When I was 17-years-old, my parent’s marriage fell apart. My biological mother had an affair and left my dad to take care of two teenage girls. I’d like to think that the downfall of their marriage was sudden and unexpected, or that it was a mistake, but it was none of those things. As cynical as it sounds, I think their marriage was destined to fail.
The way that my father loved my biological mother at the time was way better than she was loving him and way better than she deserved. I’m honestly so happy that their marriage didn’t last. It wasn’t fair to my father that he wasn’t being loved properly, and it wasn’t fair to my sister and I that we had to be around that type of toxicity.
My parents were married for 18 years, and my biological mother decided that her happiness was worth more than faithfulness to her marriage and responsibility to her family. A lot of people grow up wanting a relationship and marriage like their parents- it’s natural because it’s the first form of romantic love that you encounter as a child, but that was the opposite for me.
I learned early on in life that if I wanted any of my future relationships to be successful, I needed to do the opposite of how I saw my biological mother towards my dad. There were times that I wished that my parents had the type of love that I wanted when I was older, but no matter how hard I would try to want that, I knew deep down that it was a one-sided love, and that’s not what I wanted. I learned everything I know about love from watching my parent’s marriage fall apart: some of it good, some of it bad, all of it real.
7. My relationship is not my parent’s relationship.

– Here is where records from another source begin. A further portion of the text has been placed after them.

(** [_check_pr_ownership]: the result, or [None] to fall through to the issue. *)
Definition check_pr_ownership (github_user repo : string) (pr : outcome (option PRInfo))
    : outcome (option (option BlockReason) * option Z) :=
  if bool_decide (repo = "") then Ret (None, None)
  else
    let? pr := pr in
    Ret match pr with
        | None => (None, None)
        | Some pr =>
            if bool_decide (pr_author_login pr = "") then (None, Some (pr_info_number pr))
            else if bool_decide (pr_author_login pr = github_user) then (Some None, Some (pr_info_number pr))
            else (Some (Some {| gate := "ownership";
                                detail := "PR #" ++ pretty (pr_info_number pr) ++ " is owned by " ++ pr_author_login pr
                                          ++ " (not " ++ github_user ++ ")" |}),
                  Some (pr_info_number pr))
        end.

(** [check_ownership_gate]; [pr] is the known pull request or the lookup's answer. *)
Definition check_ownership_gate (issue : Z) (is_integrate respect_ownership : bool) (github_user repo : string)
    (assignees : outcome (list string)) (pr : outcome (option PRInfo)) : option BlockReason * option Z :=
  if negb respect_ownership || bool_decide (github_user = "") then (None, None)
  else
    match (let? r := if is_integrate then check_pr_ownership github_user repo pr else Ret (None, None) in
           match r with
           | (Some block, discovered) => Ret (block, discovered)
           | (None, discovered) =>
               let? assignees := assignees in
               Ret (check_issue_ownership issue github_user assignees, discovered)
           end) with
    | Ret r => r
    | Raise _ => (None, None)
    end.
Lemma in_progress_reset env pre issue :
  let d := evaluate_in_progress env pre issue in
  d_issue_number d = issue /\
  (d_action d = RESET_STALE_STATE ->
     (forall rows, e_rows env = Ret rows -> no_agent_seen issue rows) /\
     (adapter_repo cfg = ""%string \/ e_pr_checked env = Ret None)) /\
  (d_action d = REPAIR_TO_IN_REVIEW ->
     (forall rows, e_rows env = Ret rows -> no_agent_seen issue rows) /\
     exists pr, e_pr_checked env = Ret (Some pr) /\ d_pr_number d = Some (pr_info_number pr)).
Proof.
  unfold evaluate_in_progress. destruct (check_already_running _ _ _) eqn:Er; [done|].
  assert (forall rows, e_rows env = Ret rows -> no_agent_seen issue rows) as Hrows.
  { intros rows E. rewrite E in Er. by apply already_running_None. }
  destruct (rate_limit_gate env pre); [done|].
  case_bool_decide as Hrepo; [by split_and!; auto|].
  destruct (e_pr_checked env) as [[pr|]|e]; [|by split_and!; auto|done].
  split; [done|]. split; [done|]. intros _. split; [done|]. by exists pr.
Qed.
(* ===== verification/Queue.v ===== *)
(** * Queue: what the supervisor keeps in its task queue

    sova/supervisor/queue_maintenance.py. The pass reads the network state, the
    rate limit, the tracker, the dependency graph and the assessment store, and
    writes the queue to the project's settings; [Answers] holds what it is told.
    [task_map] and [task_objects] are filled together, so one map of the tasks
    by issue number stands for both. The code iterates that dictionary once, over
    distinct keys that it then sorts by a key that ends in the issue number, so
    the order of the iteration does not matter. *)

From stdpp Require Import base gmap strings list sorting.
From S2P Require Import Prelude Priority Tracker Suitability DepGraph Gates.

Local Open Scope sova_scope.

(** [_DONE_STATES], [_READY_STATES], [_AGENT_IN_FLIGHT_STATES] *)
Definition done_state (s : TaskState.t) : bool :=
  match s with TaskState.DONE | TaskState.HUMAN_ONLY => true | _ => false end.

Definition ready_state (s : TaskState.t) : bool :=
  match s with TaskState.RESEARCHED => true | _ => false end.

Definition in_flight (s : TaskState.t) : bool :=
  match s with TaskState.IN_PROGRESS | TaskState.IN_REVIEW | TaskState.ON_QA => true | _ => false end.

(** [class QueueMaintenanceResult] *)
Record QueueMaintenanceResult := {
  qm_previous : list Z;
  qm_current : list Z;
  qm_removed : list Z;
  qm_added : list Z;
  qm_changed : bool;
}.

(** The settings the pass reads: the supervisor's, and the network guard's
    [(enabled, block_spawns)] when there is one. *)
Record QueueConfig := {
  task_queue : list Z;
  max_queue_size : Z;
  respect_dependencies : bool;
  network_guard : option (bool * bool);
}.
(** [_get_review_events_in_window] *)
Definition review_events_in_window (window_start : Z) (project_slug : string) (db : DB) : list CodeRabbitEvent :=
  List.filter (fun ev => bool_decide (ev_event_type ev = "review") && Z.ltb window_start (ev_recorded_at ev)
                         && bool_decide (ev_project_slug ev = project_slug)) (events db).

(** [min(e.recorded_at for e in events)] *)
Definition oldest (evs : list CodeRabbitEvent) : option Z :=
  match evs with
  | [] => None
  | ev :: evs => Some (foldl (fun t ev => Z.min t (ev_recorded_at ev)) (ev_recorded_at ev) evs)
  end.

(** [get_quota_status] *)
Definition get_quota_status (config : QuotaConfig) (now : Z) (project_slug : string) (db : DB) : Quota :=
  if negb (q_enabled config) then {| reviews_in_window := 0; can_create_pr := true; next_available := None |}
  else
    let evs := review_events_in_window (now - 60 * q_window_minutes config) project_slug db in
    let count := length evs in
    if bool_decide (q_reviews_per_hour config = 0%nat)
    then {| reviews_in_window := count; can_create_pr := true; next_available := None |}
    else
      let can_create := (count <? q_reviews_per_hour config)%nat in
      {| reviews_in_window := count; can_create_pr := can_create;
         next_available := if can_create then None
                           else (fun t => Z.max 0 (t + 60 * q_window_minutes config - now)) <$> oldest evs |}.

(** ** The background pass *)

Definition MAX_QUEUE_AGE_HOURS : Z := 2.
Definition RUN_ENDED_REASON : string := "Cancelled: the run ended before the PR was created".

(** The run is in [_ended_run_ids]. *)
Definition run_ended (db : DB) (run : Z) : bool :=
  match runs db !! run with Some status => bool_decide (status ∈ TaskStatus.TASK_RUN_TERMINAL) | None => false end.

(** The two sweeps of [process_queue]. *)
Definition cancel_stale (now : Z) (project_slug : string) (db : DB) : DB :=
  update_where (fun e => is_status PENDING e && Z.ltb (e_enqueued_at e) (now - 3600 * MAX_QUEUE_AGE_HOURS)
                         && bool_decide (e_project_slug e = project_slug))
    (with_status CANCELLED (Some "Cancelled: exceeded max queue age") None) db.

Definition cancel_ended (project_slug : string) (db : DB) : DB :=
  update_where (fun e => is_status PENDING e && bool_decide (e_project_slug e = project_slug)
                         && run_ended db (e_task_run_id e))
    (with_status CANCELLED (Some RUN_ENDED_REASON) None) db.

Definition sweep (now : Z) (project_slug : string) (db : DB) : DB := cancel_ended project_slug (cancel_stale now project_slug db).

(** The oldest pending entry; of two of the same instant the one enqueued first. *)
Definition pending_of (project_slug : string) (db : DB) : list Entry :=
  List.filter (fun e => is_status PENDING e && bool_decide (e_project_slug e = project_slug)) (map_to_list (queue db)).*2.

Definition select_pending (project_slug : string) (db : DB) : option Entry :=
  head (sort_by (fun e => [e_enqueued_at e; e_id e]) (pending_of project_slug db)).

(** The conditional UPDATE to [CREATING]: [None] when no row matched. *)
Definition flip (id : Z) (db : DB) : option DB :=
  match queue db !! id with
  | Some e => if is_status PENDING e && negb (run_ended db (e_task_run_id e))
              then Some (with_queue (<[id := with_status CREATING None None e]> (queue db)) db)
              else None
  | None => None
  end.

(** The writes after [create_pr] failed, and after it succeeded. *)
Definition finish_failed (id : Z) (error : string) (db : DB) : DB :=
  with_queue (alter (with_status FAILED (Some error) None) id (queue db)) db.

I have been dating my boyfriend for almost two and a half years now, and I remember making him promise me that we would not end up like my parents. I made him promise me that we wouldn’t love each other the way that my biological mother claimed to love my father, and I made the same promise to him. It took me so long to believe that not all relationships have to end the way that my parents did because what my mother did to end her marriage was traumatizing to everybody in my family. I still have to remind myself that the love that my boyfriend and I have is our own kind of love, and it’s nothing like my parent’s.
6. Just because my mother had an affair doesn’t mean that every man I date will cheat on me.

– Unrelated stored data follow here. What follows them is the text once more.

Lemma run_spec_fail g n ids done results :
  NoDup (n :: ids) -> may_run g done n -> let res := execute_node start_command (node_of g n) in r_success res = false ->
  forall r, dr_node_results r = results ++ [res] -> dr_success r = false -> dr_total_cost r = (sum_costs results + r_cost res)%Z ->
  run_spec g (n :: ids) done [res] r results.
Proof.
  intros Hnd Hmay res Hf r Hr Hs Hcost. assert (r_node_id res = n) as Hid by (unfold res; by rewrite execute_node_id, node_of_id).
  split; try done.
  - cbn. rewrite Hid. constructor. apply sublist_nil_l.
  - constructor; [by rewrite Hid|constructor].
  - rewrite Hcost. cbn. lia.
  - rewrite Hs. split; [done|]. intros Hall%Forall_cons. destruct Hall. congruence.
  - intros [|x l1] y l2 E; [by injection E as _ <-|]. injection E as _ E. by destruct l1.
  - intros [|x before] m after E Hok; injection E as <- E.
    + cbn. unfold ids_of. cbn. rewrite Hid, intersection_empty_r_L, !union_empty_r_L.
      split; [intros _; exact Hmay|intros _; set_solver].
    + exfalso. assert (r_success res = true) as Ht; [|congruence]. apply Hok; rewrite ?Hid; constructor.
Qed.

Lemma run_spec_success g n ids done more r results :
  NoDup (n :: ids) -> may_run g done n -> let res := execute_node start_command (node_of g n) in r_success res = true ->
  run_spec g ids ({[n]} ∪ done) more r (results ++ [res]) -> run_spec g (n :: ids) done (res :: more) r results.
Proof.
  intros [Hn Hnd]%NoDup_cons Hmay res Hs [H1 H2 H3 H4 H5 H6 H7].
  assert (r_node_id res = n) as Hid by (unfold res; by rewrite execute_node_id, node_of_id).
  assert (n ∉ ids_of more) as Hm.
  { unfold ids_of. rewrite elem_of_list_to_set. intros Hin. by apply (elem_of_sublist _ _ _ Hin) in H2. }
  split.
  - by rewrite H1, <- app_assoc.
  - cbn. rewrite Hid. by constructor.
  - constructor; [by rewrite Hid|done].
  - rewrite H4, sum_costs_app. change (sum_costs (res :: more)) with (r_cost res + sum_costs more)%Z.
    change (sum_costs [res]) with (r_cost res + 0)%Z. lia.
  - rewrite H5, Forall_cons. tauto.
  - intros [|x l1] y l2 E; injection E as <- E; [congruence|by apply (H6 l1 y l2)].
  - intros [|x before] m after E Hok; injection E as <- E.
    + cbn. unfold ids_of. cbn. rewrite Hid, intersection_empty_r_L, !union_empty_r_L.
      split; [intros _; exact Hmay|intros _; set_solver].
    + assert (m <> n) as Hmn by (intros ->; apply Hn; rewrite E; set_solver).
      assert (ids_of (res :: more) = {[n]} ∪ ids_of more) as -> by (unfold ids_of; cbn; by rewrite Hid).
      assert (m ∈ {[n]} ∪ ids_of more <-> m ∈ ids_of more) as -> by set_solver.
      rewrite (H7 before m after E) by (intros res' Hr Hb; apply Hok; [by constructor|by constructor]).
      assert (n ∉ (list_to_set before : gset string)) as Hnb by (rewrite E in Hn; set_solver).
      assert ({[n]} ∪ done ∪ ids_of more ∩ list_to_set before = done ∪ ({[n]} ∪ ids_of more) ∩ list_to_set (n :: before)) as ->;
        [set_solver|done].
Qed.

Lemma run_nodes_spec g l ids before results total done skipped :
  is_order g l -> (forall e, e ∈ g_edges g -> e_source e ∈ node_ids g /\ e_target e ∈ node_ids g) ->
  l = before ++ ids -> total = sum_costs results ->
  (forall n, n ∈ before <-> n ∈ done \/ n ∈ skipped) -> done ## skipped ->
  exists more, run_spec g ids done more (run_nodes start_command g ids results total (keys done) skipped) results.
Proof.
  intros [Hperm Hord] Hedges. revert before results total done skipped.
  induction ids as [|n ids IH]; intros before results total done skipped Hl Htot Hbefore Hdisj; cbn [run_nodes].
  { exists []. split; cbn; try done; [by rewrite app_nil_r|rewrite Htot; lia|by intros [] ? ? ?|by intros [] ? ? ?]. }
  assert (NoDup (n :: ids)) as Hnd.
  { assert (NoDup l) as Hndl by (rewrite Hperm; apply NoDup_elements). rewrite Hl in Hndl. by apply NoDup_app in Hndl as (_ & _ & ?). }
  assert (n ∉ before) as Hnb.
  { assert (NoDup l) as Hndl by (rewrite Hperm; apply NoDup_elements). rewrite Hl in Hndl.
    apply NoDup_app in Hndl as (_ & Hd & _). intros Hin. by apply (Hd n Hin), list_elem_of_here. }
  assert (should_execute g n (keys done) skipped = true <-> may_run g done n) as Hshould.
  { apply should_execute_spec. intros e He. unfold incoming in He.
    rewrite list_elem_of_In, List.filter_In, <- list_elem_of_In, bool_decide_eq_true in He. destruct He as [He Het].
    assert (e_source e ∈ before) as Hin.
    { eapply Hord; [exact Hl|]. exists e. split; [|done]. apply elem_of_valid_edges. split; [done|]. by apply Hedges. }
    apply Hbefore in Hin. set_solver. }
  fold (node_of g n). destruct (should_execute g n (keys done) skipped) eqn:Es; cbn [negb].
  - assert (may_run g done n) as Hmay by by apply Hshould.
    destruct (r_success (execute_node start_command (node_of g n))) eqn:Er; cbn [negb].
    + rewrite keys_insert. destruct (IH (before ++ [n]) (results ++ [execute_node start_command (node_of g n)])
        (total + r_cost (execute_node start_command (node_of g n)))%Z ({[n]} ∪ done) skipped) as [more Hmore].
      * by rewrite <- app_assoc.
      * rewrite sum_costs_app, Htot. cbn. lia.
      * intros m. rewrite elem_of_app, Hbefore, list_elem_of_singleton. set_solver.
      * assert (n ∉ skipped) by (intros ?; apply Hnb, Hbefore; by right). set_solver.
      * exists (execute_node start_command (node_of g n) :: more). by apply run_spec_success.
    + exists [execute_node start_command (node_of g n)]. apply run_spec_fail; try done. cbn. by rewrite Htot.
  - destruct (IH (before ++ [n]) results total done ({[n]} ∪ skipped)) as [more Hmore]; [by rewrite <- app_assoc|done| | |].
    + intros m. rewrite elem_of_app, Hbefore, list_elem_of_singleton. set_solver.
    + assert (n ∉ done) by (intros ?; apply Hnb, Hbefore; by left). set_solver.
    + exists more. apply run_spec_skip; [done| |done]. intros Hmay%Hshould. congruence.
Qed.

This was the hardest thing to try to learn and believe. My trust in anything and everything went so downhill after we found out about my mother’s affair, and even though it’s been years after this happened, I’m still trying to learn how to fully and properly trust people. I’ve been telling myself that you can’t be living in fear forever even if somebody hurt you really badly, and you deserve to let go and put your full trust in people, and I still don’t know how accurate this all is, but it’s better than letting my biological mother’s affair torment me for the rest of my life.

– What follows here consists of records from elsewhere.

(* ===== verification/Routing.v ===== *)
(** * Routing: which model a task gets

    sova/llm/routing.py. The routing table of the configuration is a map from keys
    (task types and complexity tiers share it) to models; text is ASCII. *)

From stdpp Require Import base gmap strings list.
From S2P Require Import Prelude Complexity.
Import Complexity.Complexity.

Local Open Scope string_scope.

Definition DEFAULT_ROUTING (tier : ComplexityTier) : string :=
  match tier with
  | TRIVIAL => "haiku" | SIMPLE => "sonnet" | MODERATE => "sonnet" | COMPLEX => "opus" | EPIC => "opus"
  end.

Definition MODEL_FAMILIES : list string := ["opus"; "sonnet"; "haiku"; "fable"].

Definition TASK_TYPE_KEYS : list string :=
  ["triage"; "extraction"; "pr_body"; "commit_message"; "develop"; "develop_fix"; "simplify"; "review"; "review_panel";
   "self_review"; "validate"; "monitor_ci"; "confidence_score"; "rebase"; "address_review"; "rearrange_commits";
   "research"; "spec"; "harden"; "generate_tasks"; "planner"].

(** [get_model_family] *)
Definition get_model_family (model_id : string) : option string :=
  let lower := PyStr.lower model_id in
  List.find (fun family => PyStr.contains lower family) MODEL_FAMILIES.

(** [_is_pinned_version] *)
Definition is_pinned_version (model_id : string) : bool := negb (bool_decide (model_id ∈ MODEL_FAMILIES)).

(** [_pin_to_configured_model]; no model and the empty text are alike. *)
Definition pin_to_configured_model (alias : string) (agent_model : option string) : string :=
  match agent_model with
  | None => alias
  | Some agent_model =>
      if bool_decide (agent_model = "") || negb (is_pinned_version agent_model) then alias
      else if bool_decide (is_Some (get_model_family alias))
              && bool_decide (get_model_family alias = get_model_family agent_model)
      then agent_model else alias
  end.

(** [_apply_pin] *)
Definition apply_pin (model : string) (agent_model : option string) (reason : string) : string * string :=
  let pinned := pin_to_configured_model model agent_model in
  if negb (bool_decide (pinned = model)) then (pinned, reason ++ ",pinned->" ++ pinned) else (model, reason).

(** [route_task_type]; the configuration is its routing table. *)
Definition route_task_type (task_type : option string) (llm_config : option (gmap string string))
    (agent_model : option string) : option (string * string) :=
  match task_type, llm_config with
  | Some task_type, Some routing =>
      if bool_decide (task_type = "") then None
      else (fun override => apply_pin override agent_model ("task_type:" ++ task_type ++ "->" ++ override)) <$> routing !! task_type
  | _, _ => None
  end.

(** [route_model] *)
Definition route_model (complexity : ComplexityTier) (task_type : option string)
    (llm_config : option (gmap string string)) (agent_model : option string) : string * string :=
  match route_task_type task_type llm_config agent_model with
  | Some routed => routed
  | None =>
      match llm_config ≫= fun routing => routing !! tier_value complexity with
      | Some override => apply_pin override agent_model ("config:override->" ++ override)
      | None =>
          let model := DEFAULT_ROUTING complexity in
          apply_pin model agent_model ("complexity:" ++ tier_value complexity ++ "->" ++ model)
      end
  end.

(** [_vendor_prefix] *)
Definition vendor_prefix (model_id : string) : option string :=
  match PyStr.split_once model_id "/" with
  | (vendor, Some rest) => if bool_decide (rest = "") then None else Some (PyStr.lower vendor)
  | (_, None) => None
  end.

(** [task_type_model_compatible] *)
Definition task_type_model_compatible (model : option string) (catalog : option (list string)) : bool :=
  match model, catalog with
  | Some model, Some catalog =>
      if bool_decide (model = "") || bool_decide (catalog = []) then true
      else if bool_decide (model ∈ catalog) then true
      else
        let vendor := vendor_prefix model in
        match get_model_family model with
        | None => existsb (fun candidate => bool_decide (vendor_prefix candidate = vendor)) catalog
        | Some family =>
            existsb (fun candidate => bool_decide (get_model_family candidate = Some family)
                                      && bool_decide (vendor_prefix candidate = vendor)) catalog
        end
  | _, _ => true
  end.

(** [resolve_extraction_model] *)
Definition resolve_extraction_model (cfg : option (gmap string string)) : string :=
  match cfg ≫= fun routing => routing !! "extraction" with
  | Some override => if bool_decide (override = "") then "haiku" else override
  | None => "haiku"
  end.

(** ** The rules *)

(** The model the table names for a task, and why: the route of its type, then that
    of its tier, then the default of its tier. *)
Definition table_model (complexity : ComplexityTier) (task_type : option string)
    (llm_config : option (gmap string string)) : string * string :=
  let routing := default ∅ llm_config in
  let by_type := match task_type with
                 | Some key => if bool_decide (key = "") then None
                               else (fun m => (m, "task_type:" ++ key ++ "->" ++ m)) <$> routing !! key
                 | None => None
                 end in
  let by_tier := (fun m => (m, "config:override->" ++ m)) <$> routing !! tier_value complexity in
  match by_type, by_tier with
  | Some r, _ => r
  | None, Some r => r
  | None, None => (DEFAULT_ROUTING complexity, "complexity:" ++ tier_value complexity ++ "->" ++ DEFAULT_ROUTING complexity)
  end.

(** The agent's model stands in for a model: a version, not a bare family name, of a
    family that is known and the same. *)
Definition stands_in (agent_model : option string) (model : string) : Prop :=
  exists agent, agent_model = Some agent /\ agent <> "" /\ agent ∉ MODEL_FAMILIES /\
    is_Some (get_model_family model) /\ get_model_family agent = get_model_family model.

Lemma pin_spec alias agent_model :
  (stands_in agent_model alias /\ agent_model = Some (pin_to_configured_model alias agent_model)) \/
  (~ stands_in agent_model alias /\ pin_to_configured_model alias agent_model = alias).
Proof.
  unfold stands_in, pin_to_configured_model, is_pinned_version. destruct agent_model as [agent|]; [|right; naive_solver].
  repeat case_bool_decide; cbn; try (right; split; [|done]; naive_solver). left. split; [|done]. exists agent.
  by split_and!.
Qed.

Lemma string_app_empty_r (s : string) : s ++ "" = s.
Proof. induction s as [|c s IH]; [done|]. change (String c (s ++ "") = String c s). by rewrite IH. Qed.

Lemma apply_pin_eq model agent_model reason :
  apply_pin model agent_model reason =
  (pin_to_configured_model model agent_model,
   reason ++ if decide (pin_to_configured_model model agent_model = model) then ""
             else ",pinned->" ++ pin_to_configured_model model agent_model).
Proof.
  unfold apply_pin. case_bool_decide as E; destruct (decide _); try done. cbn. rewrite E. by rewrite string_app_empty_r.
Qed.

Lemma route_model_pins complexity task_type llm_config agent_model :
  route_model complexity task_type llm_config agent_model =
  apply_pin (table_model complexity task_type llm_config).1 agent_model (table_model complexity task_type llm_config).2.
Proof.
  unfold route_model, route_task_type, table_model. destruct llm_config as [routing|]; cbn.
  - destruct task_type as [key|]; [case_bool_decide; [|destruct (routing !! key); [done|]]|]; cbn;
      by destruct (routing !! tier_value complexity).
  - rewrite lookup_empty. destruct task_type as [key|]; [|done]. case_bool_decide; [done|]. by rewrite lookup_empty.
Qed.

(** the model of a task. It is the one the routing table names for the task's
    type, else for its tier, else the default of its tier; only the agent's own model
    may stand in for it, and does exactly when it is a version of the same known
    family, so the family is always the one the table names. The reason says which
    rule decided, for which model, and whether it was replaced. *)
Theorem route_model_correct (complexity : ComplexityTier) (task_type : option string)
    (llm_config : option (gmap string string)) (agent_model : option string) :
  let '(named, why) := table_model complexity task_type llm_config in
  let '(model, reason) := route_model complexity task_type llm_config agent_model in
  (stands_in agent_model named -> agent_model = Some model) /\
  (~ stands_in agent_model named -> model = named) /\
  get_model_family model = get_model_family named /\
  reason = why ++ (if decide (model = named) then "" else ",pinned->" ++ model) /\
  (forall routed, route_task_type task_type llm_config agent_model = Some routed -> routed = (model, reason)).
Proof.
  pose proof (route_model_pins complexity task_type llm_config agent_model) as Hr.
  destruct (table_model complexity task_type llm_config) as [named why] eqn:Et. cbn [fst snd] in Hr.
  rewrite apply_pin_eq in Hr. rewrite Hr. split_and!.
  - intros Hs. by destruct (pin_spec named agent_model) as [[_ ?]|[? _]].
  - intros Hs. by destruct (pin_spec named agent_model) as [[? _]|[_ ?]].
  - destruct (pin_spec named agent_model) as [[(agent & Ha & _ & _ & _ & Hf) Heq]|[_ ->]]; [|done].
    rewrite Ha in Heq. assert (pin_to_configured_model named agent_model = agent) as -> by congruence. done.
  - done.
  - intros routed Hrt. unfold route_model in Hr. by rewrite Hrt in Hr.
Qed.

(** The keys of task types are not the names of tiers, so a route for a type is never
    read as the route of a tier. *)
Lemma task_types_are_no_tiers : Forall (fun key => tier_of_value key = None) TASK_TYPE_KEYS.
Proof. repeat constructor. Qed.

Lemma existsb_elem {A} (f : A -> bool) (l : list A) : existsb f l = true <-> exists x, x ∈ l /\ f x = true.
Proof. rewrite List.existsb_exists. by setoid_rewrite list_elem_of_In. Qed.

(** a model is compatible with a runtime exactly when nothing is known against
    it: there is no model or no catalog to check, or the catalog has a model written
    in the same vendor's dialect, of the same family where the family is known. In
    particular a model of a catalog is compatible with it, a longer catalog only
    helps, and a model that the agent's model of the same dialect stands in for is
    exactly as compatible as its stand-in. *)
Theorem compatible_exact (model : string) (catalog : list string) :
  (task_type_model_compatible (Some model) (Some catalog) = true <->
     model = "" \/ catalog = [] \/
     exists c, c ∈ catalog /\ vendor_prefix c = vendor_prefix model /\
       (get_model_family model = None \/ get_model_family c = get_model_family model)) /\
  (forall agent, stands_in (Some agent) model -> vendor_prefix agent = vendor_prefix model ->
     task_type_model_compatible (Some agent) (Some catalog) = task_type_model_compatible (Some model) (Some catalog)).
Proof.
  assert (forall m, task_type_model_compatible (Some m) (Some catalog) = true <->
    m = "" \/ catalog = [] \/ exists c, c ∈ catalog /\ vendor_prefix c = vendor_prefix m /\
      (get_model_family m = None \/ get_model_family c = get_model_family m)) as Hex.
  { intros m. unfold task_type_model_compatible. destruct (decide (m = "")) as [->|Hm]; [cbn; naive_solver|].
    destruct (decide (catalog = [])) as [->|Hc]; [rewrite orb_true_r; naive_solver|].
    rewrite !bool_decide_false by done. cbn [orb]. case_bool_decide as Hin; [by split; [eauto 8|]|].
    destruct (get_model_family m) as [family|] eqn:E; rewrite existsb_elem.
    - setoid_rewrite andb_true_iff. setoid_rewrite bool_decide_eq_true. naive_solver.
    - setoid_rewrite bool_decide_eq_true. naive_solver. }
  split; [apply Hex|]. intros agent (a & [= <-] & Hne & _ & Hsome & Hf) Hv. apply eq_bool_prop_intro.
  rewrite !Is_true_true, !Hex, Hf, Hv. destruct Hsome as [f Hsome]. split; [naive_solver|].
  intros [->|[?|?]]; [|naive_solver..]. by vm_compute in Hsome.
Qed.

Module Examples.

(** A route that names a version, or a model of another vendor, gives way to the
    agent's model too. *)
Example explicit_route_replaced :
  route_model MODERATE (Some "validate") (Some {["validate" := "ollama/sonnet"]}) (Some "claude-sonnet-5") =
    ("claude-sonnet-5", "task_type:validate->ollama/sonnet,pinned->claude-sonnet-5") /\
  route_model COMPLEX None (Some {["complex" := "claude-opus-4-7"]}) (Some "claude-opus-4-6") =
    ("claude-opus-4-6", "config:override->claude-opus-4-7,pinned->claude-opus-4-6").
Proof. split; vm_compute; reflexivity. Qed.

Example unknown_family_by_vendor :
  task_type_model_compatible (Some "claude-nova-1") (Some ["claude-opus-5"]) = true /\
  task_type_model_compatible (Some "ollama/sonnet") (Some ["claude-sonnet-5"]) = false.
Proof. split; vm_compute; reflexivity. Qed.

End Examples.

5. I need to love with everything that I have, no matter the outcome.
The way my father loved my biological mother was one of the only good things I learned from their marriage. While they were together, he loved her with everything he had, the way he loved everything with all he had. Still, now, he never loves anything halfway, and that’s rare. Without realizing it, my father taught me that it’s not worth loving anything partially, because you have all the love in the world to give, so you might as well.
4. It’s possible to find love after heartbreak.
Seeing my father heartbroken after learning about my biological mother’s affair was enough to deter me from ever wanting to be in another relationship ever again. Seeing him move past that though, changed everything. He has learned to trust and love again and it’s the most inspiring thing for me. Even after my parent’s divorce, he always tells my sister and I that it’s not worth the stress of not trusting your partner if they’ve never given you a reason not to trust them. He took a failed relationship and heartbreak and learned from it and used it to move on, and I didn’t realize how possible that was until I saw him do it.
3. I am definitely not my mother, therefore, I won’t act like she did.
I knew this way before she ruined her own marriage, but this solidified it for me. If you love somebody the way you say that you do, you wouldn’t do this. I am nothing like my biological mother, and I’m thankful. I learned to take the mistakes that she made and remember the effects that those mistakes had on her family and daughters, and I use it to make sure I never make the same mistakes she did. The day my parent’s marriage fell apart, I vowed to myself that I would never let my family fall apart the way that my biological mother let hers fall apart.
2. Both people need to really want to fix any problems, no matter what happens.
I really believe that as long as both parties in a relationship are 100% willing to sit down and fix whatever problem they’re having, they can get through anything. I think the failure starts to happen once one person stops wanting to fix things. Once the apathy is there from one side of the relationship, it’s really hard to make things work. This was another thing that my boyfriend and I promised each other early on in our relationship. We promised each other that we would always be willing to fix whatever problem we were facing, and I think that that’s a big factor in the success of our relationship.
1. I learned what love isn’t.
I learned everything about what love was not by seeing how my biological mother treated my father. Neglecting your partner isn’t love. Blaming your partner isn’t love. Being unfaithful in a relationship is definitely not love. It doesn’t matter what you say, or how much you claim to love them, if you cheat on your partner, you don’t love them.